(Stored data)
*** Begin section ***
Lemma dict_set_holds (d : dict) (k v : JSON) : In v (map snd (dict_set d k v)).
Proof.
  induction d as [|[k' v'] d IH]; cbn; [auto|].
  destruct (key_eqb k' k); cbn; auto.
Qed.




Lemma all_display_broken (st : State) (k : EntityKind) (id v : JSON) :
  has_display k v = false ->
  all_display (cache (stored st k id v)) = false.
Proof.
  intros Hv.
  assert (Hdict : forallb (has_display k)
                    (map snd (dict_set (cache_get (cache st) (kind_key k)) id v)) = false).
  { apply not_true_is_false. intros Hall. rewrite forallb_forall in Hall.
    specialize (Hall v (dict_set_holds _ id v)). congruence. }
  unfold all_display, stored. cbn [cache].
  destruct k; cbn in *; rewrite Hdict; now rewrite ?andb_false_r.
Qed.


End ListingAnyCache.

(** X11. Whenever [handle_list_resources] returns, for any cache at all, it
    returns one resource per entry: those of the reports, then of the
    actors, then of the sources, each group in dictionary order, each with
    MIME type [application/json]. It never returns a partial listing. *)
Theorem listing_returns_every_entry (c : Cache) (resources : list Resource) :
  handle_list_resources c = ok resources ->
  resources = listing_of c
  /\ List.length resources
     = (List.length (threat_reports c) + List.length (threat_actors c)
        + List.length (sources c))%nat
  /\ Forall (fun r => mimeType r = "application/json") resources.
Proof.
  intros Hlist. destruct (all_display c) eqn:Hall.
  - rewrite (list_resources_shown c Hall) in Hlist. injection Hlist as <-.
    split; [reflexivity|]. split.
    + unfold listing_of. rewrite !length_app, !length_map. lia.
    + unfold listing_of. rewrite !Forall_app. repeat split;
        apply Forall_forall; intros r (entry & <- & _)%in_map_iff; reflexivity.
  - destruct (list_resources_hidden c Hall) as (e & He & _).
    rewrite He in Hlist. discriminate.
Qed.

Lemma listing_returns_every_entry_witness :
  List.length (listing_of (cache reports_listed)) = 2%nat.
Proof.
  destruct (@listing_returns_every_entry (cache reports_listed)
              (listing_of (cache reports_listed)) eq_refl) as (_ & Hlen & _).
  exact Hlen.
Defined.



(** X13. A 200 detail answer without a display field breaks the listing. In
    particular an answer with no [data] field stores the empty object, and
    from then on [handle_list_resources] fails ([KeyError] on a display
    field, or [TypeError] for an entry that is no object) for the whole
    cache, not only for that entry. *)
Theorem bare_detail_breaks_listing (client : Client) (k : EntityKind)
  (response : Response) (d : list (string * string)) (i : string)
  (fields : list (string * JSON)) (st : State) :
  assoc (id_argument k) d = Some i ->
  i <> "" ->
  client (entry_url k i) = ok response ->
  status_code response = 200 ->
  json response = ok (JObj fields) ->
  has_display k (carried fields) = false ->
  let st' := snd (handle_call_tool client (detail_tool k) (Some d) st) in
  (assoc "data" fields = None ->
   dict_lookup (cache_get (cache st') (kind_key k)) (JStr i) = Some (JObj []))
  /\ exists e, handle_list_resources (cache st') = raise e
               /\ (e = TypeError \/ exists k', e = KeyError (display_field k')).
Proof.
  intros Harg Hi Hget Hstatus Hjson Hbare st'.
  assert (Hdata : get (JObj fields) "data" (JObj []) = ok (carried fields)).
  { unfold get, carried. now destruct (assoc "data" fields). }
  unfold st'. rewrite call_detail_tool.
  rewrite (detail_operation_success client k d st Harg Hi Hget Hstatus Hjson Hdata).
  cbn [snd]. split.
  - intros Hnone. unfold stored. cbn [cache].
    rewrite cache_get_with_same, dict_lookup_set. cbn. rewrite String.eqb_refl.
    unfold carried. now rewrite Hnone.
  - apply list_resources_hidden. now apply all_display_broken.
Qed.

Lemma bare_detail_breaks_listing_witness :
  exists e,
    handle_list_resources
      (cache (snd (handle_call_tool catalog "fetch_threat_report_details"
                     (Some [("report_id", "r2")]) reports_listed)))
    = raise e
    /\ (e = TypeError \/ exists k', e = KeyError (display_field k')).
Proof.
  pose proof (@bare_detail_breaks_listing catalog Report
                {| status_code := 200; response_text := "{}"; json := ok (JObj []) |}
                [("report_id", "r2")] "r2" [] reports_listed
                eq_refl ltac:(discriminate) eq_refl eq_refl eq_refl eq_refl) as H.
  cbv zeta in H. destruct H as [_ Hfails]. exact Hfails.
Defined.

(** ** The advertised tools and the dispatcher *)

Section Advertised.

Lemma snoc_differs {A} (l : list A) (x : A) : (l ++ [x])%list <> l.
Proof.
  intros H. apply (f_equal (@List.length A)) in H.
  rewrite length_app in H. cbn in H. lia.
Qed.

Lemma advertised_names : map Tools.name Tools.list_tools = six_tools.
Proof. reflexivity. Qed.

Lemma list_tool_is_known (client : Client) (k : EntityKind)
  (arguments : option (list (string * string))) (st : State) (e : exn) :
  handle_call_tool client (list_tool k) arguments st <> (raise e, st).
Proof.
  intros H. apply (f_equal (fun p => requests (snd p))) in H. cbn in H.
  rewrite call_list_tool, list_operation_requests in H.
  exact (@snoc_differs _ _ _ H).
Qed.

Lemma detail_tool_is_known (client : Client) (k : EntityKind)
  (arguments : option (list (string * string))) (st : State) :
  handle_call_tool client (detail_tool k) arguments st
  <> (raise (UnknownTool (detail_tool k)), st).
Proof.
  intros H. pose proof (f_equal (fun p => requests (snd p)) H) as Hreq.
  cbn in Hreq. rewrite call_detail_tool in H, Hreq.
  rewrite detail_operation_requests in Hreq.
  unfold detail_operation, bind, lift, arguments_get in *.
  destruct arguments as [d|]; [|discriminate H].
  cbn in H, Hreq. destruct (assoc (id_argument k) d) as [i|].
  - cbn in H. destruct (String.eqb i "").
    + cbn in H. destruct k; discriminate H.
    + exact (@snoc_differs _ _ _ Hreq).
  - cbn in H. destruct k; discriminate H.
Qed.

End Advertised.

(** X1. The tools [list_tools] advertises are the tools [handle_call_tool]
    knows: a name is refused as an unknown tool, with nothing requested and
    nothing written, exactly when it is not the name of an advertised
    tool. *)
Theorem advertised_iff_known (client : Client) (name : string)
  (arguments : option (list (string * string))) (st : State) :
  In name (map Tools.name Tools.list_tools)
  <-> handle_call_tool client name arguments st <> (raise (UnknownTool name), st).
Proof.
  rewrite advertised_names. split.
  - intros Hin. destruct (tool_cases name) as [[k ->]|[[k ->]|Hout]].
    + apply list_tool_is_known.
    + apply detail_tool_is_known.
    + contradiction.
  - intros Hknown. destruct (in_dec string_dec name six_tools) as [Hin|Hout];
      [exact Hin|].
    exfalso. apply Hknown.
    now rewrite (call_other_tool client arguments Hout).
Qed.

(** X2. Each advertised input schema says what the dispatcher enforces. A
    tool whose schema requires nothing declares no property and never reads
    its arguments. A tool whose schema requires one argument declares just
    that property, fails with [<argument> is required.] before any request
    when the mapping lacks it, and reads nothing else of the mapping. *)
Theorem advertised_schema_enforced (t : Tools.Tool) :
  In t Tools.list_tools ->
  (Tools.required t = Some [] /\ Tools.declared t = Some []
   /\ forall client arguments arguments' st,
       handle_call_tool client (Tools.name t) arguments st
       = handle_call_tool client (Tools.name t) arguments' st)
  \/ (exists a,
         Tools.required t = Some [a] /\ Tools.declared t = Some [a]
         /\ (forall client d st,
                assoc a d = None ->
                handle_call_tool client (Tools.name t) (Some d) st
                = (raise (ValueError (a ++ " is required.")), st))
         /\ (forall client d d' st,
                assoc a d = assoc a d' ->
                handle_call_tool client (Tools.name t) (Some d) st
                = handle_call_tool client (Tools.name t) (Some d') st)).
Proof.
  assert (Hlist : forall k client arguments arguments' st,
             handle_call_tool client (list_tool k) arguments st
             = handle_call_tool client (list_tool k) arguments' st).
  { intros. now rewrite !call_list_tool. }
  assert (Hmissing : forall k client d st,
             assoc (id_argument k) d = None ->
             handle_call_tool client (detail_tool k) (Some d) st
             = (raise (MissingArgument (id_argument k)), st)).
  { intros k client d st Hnone. rewrite call_detail_tool.
    unfold detail_operation, bind, lift, arguments_get. cbn. now rewrite Hnone. }
  assert (Hdetail : forall k client d d' st,
             assoc (id_argument k) d = assoc (id_argument k) d' ->
             handle_call_tool client (detail_tool k) (Some d) st
             = handle_call_tool client (detail_tool k) (Some d') st).
  { intros k client d d' st Hsame. rewrite !call_detail_tool.
    unfold detail_operation, bind, lift, arguments_get. cbn. now rewrite Hsame. }
  intros Hin. unfold Tools.list_tools in Hin.
  destruct Hin as [<-|[<-|[<-|[<-|[<-|[<-|[]]]]]]].
  - left. split; [reflexivity|]. split; [reflexivity|]. exact (Hlist Report).
  - right. exists "report_id". split; [reflexivity|]. split; [reflexivity|].
    split; [exact (Hmissing Report)|exact (Hdetail Report)].
  - left. split; [reflexivity|]. split; [reflexivity|]. exact (Hlist Actor).
  - right. exists "actor_id". split; [reflexivity|]. split; [reflexivity|].
    split; [exact (Hmissing Actor)|exact (Hdetail Actor)].
  - left. split; [reflexivity|]. split; [reflexivity|]. exact (Hlist Source).
  - right. exists "source_id". split; [reflexivity|]. split; [reflexivity|].
    split; [exact (Hmissing Source)|exact (Hdetail Source)].
Qed.


Lemma advertised_iff_known_witness :
  handle_call_tool boom_client "fetch_sources" None idle_state
  <> (raise (UnknownTool "fetch_sources"), idle_state).
Proof.
  apply (advertised_iff_known boom_client "fetch_sources" None idle_state).
  cbn. tauto.
Defined.

Lemma advertised_schema_enforced_witness :
  handle_call_tool boom_client "fetch_threat_report_details" (Some []) idle_state
  = (raise (ValueError "report_id is required."), idle_state).
Proof.
  destruct (@advertised_schema_enforced
              {| Tools.name := "fetch_threat_report_details";
                 Tools.description :=
                   "Fetch detailed information for a specific threat report by ID.";
                 Tools.inputSchema :=
                   JObj [("type", JStr "object");
                         ("properties",
                          JObj [("report_id",
                                 JObj [("type", JStr "string");
                                       ("description",
                                        JStr "The ID of the threat report to fetch.")])]);
                         ("required", JArr [JStr "report_id"])] |}
              (or_intror (or_introl eq_refl)))
    as [(Hnone & _)|(a & Hone & _ & Hmissing & _)].
  - discriminate Hnone.
  - injection Hone as <-. exact (Hmissing boom_client [] idle_state eq_refl).
Defined.

(** ** More on reading *)

(** X20. With scheme [threat], a URL without a path fails with
    [AttributeError], and a path with no slash between its ends, so with a
    single segment, fails with [IndexError]; both before the kind is looked
    at and whatever the cache holds. *)
Theorem read_short_path (uri : AnyUrl) (c : Cache) :
  scheme uri = "threat" ->
  match path uri with
  | None => handle_read_resource uri c = raise AttributeError
  | Some p =>
      contains_char "/" (strip "/" p) = false ->
      handle_read_resource uri c = raise IndexError
  end.
Proof.
  intros Hscheme. unfold handle_read_resource. rewrite Hscheme. cbn.
  destruct (path uri) as [p|]; [|reflexivity].
  intros Hslash. now rewrite (split_absent _ _ Hslash).
Qed.

Lemma read_short_path_witness :
  handle_read_resource {| scheme := "threat"; host := Some "report"; path := None |}
    cache_init = raise AttributeError
  /\ handle_read_resource (path_url "/report/") cache_init = raise IndexError.
Proof.
  split.
  - exact (@read_short_path
             {| scheme := "threat"; host := Some "report"; path := None |}
             cache_init eq_refl).
  - exact (@read_short_path (path_url "/report/") cache_init eq_refl eq_refl).
Defined.

Lemma lookup_text_among_others (d : dict) (i : string) :
  forallb (fun key => negb (is_text key)) (keys d) = true ->
  dict_lookup d (JStr i) = None.
Proof.
  induction d as [|[k v] d IH]; cbn; [reflexivity|].
  intros [Hk Hd]%andb_prop. destruct k; cbn in *; try discriminate; auto.
Qed.

(** X21. Reading looks an id up as text. Entries whose ids are not strings
    (a catalog that numbers its records) are stored and listed, but no read
    finds them: with only such keys in the dictionary of a kind, every read
    of that kind returns the empty object. *)
Theorem ids_are_read_as_text (uri : AnyUrl) (c : Cache) (p : string)
  (k : EntityKind) (i : string) (rest : list string) :
  scheme uri = "threat" ->
  path uri = Some p ->
  split "/" (strip "/" p) = kind_segment k :: i :: rest ->
  forallb (fun key => negb (is_text key)) (keys (cache_get c (kind_key k))) = true ->
  handle_read_resource uri c = ok "{}".
Proof.
  intros Hscheme Hpath Hparts Hkeys.
  rewrite (read_by_path c uri k Hscheme Hpath Hparts).
  unfold dict_get. now rewrite (lookup_text_among_others _ i Hkeys).
Qed.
*** End section ***
■ EXERCISE: What lines in the entries above hold "Hstatus"? Copy every one.

■ COMPLETED TASK:
  intros Harg Hi Hget Hstatus Hjson Hbare st'.
  rewrite (detail_operation_success client k d st Harg Hi Hget Hstatus Hjson Hdata).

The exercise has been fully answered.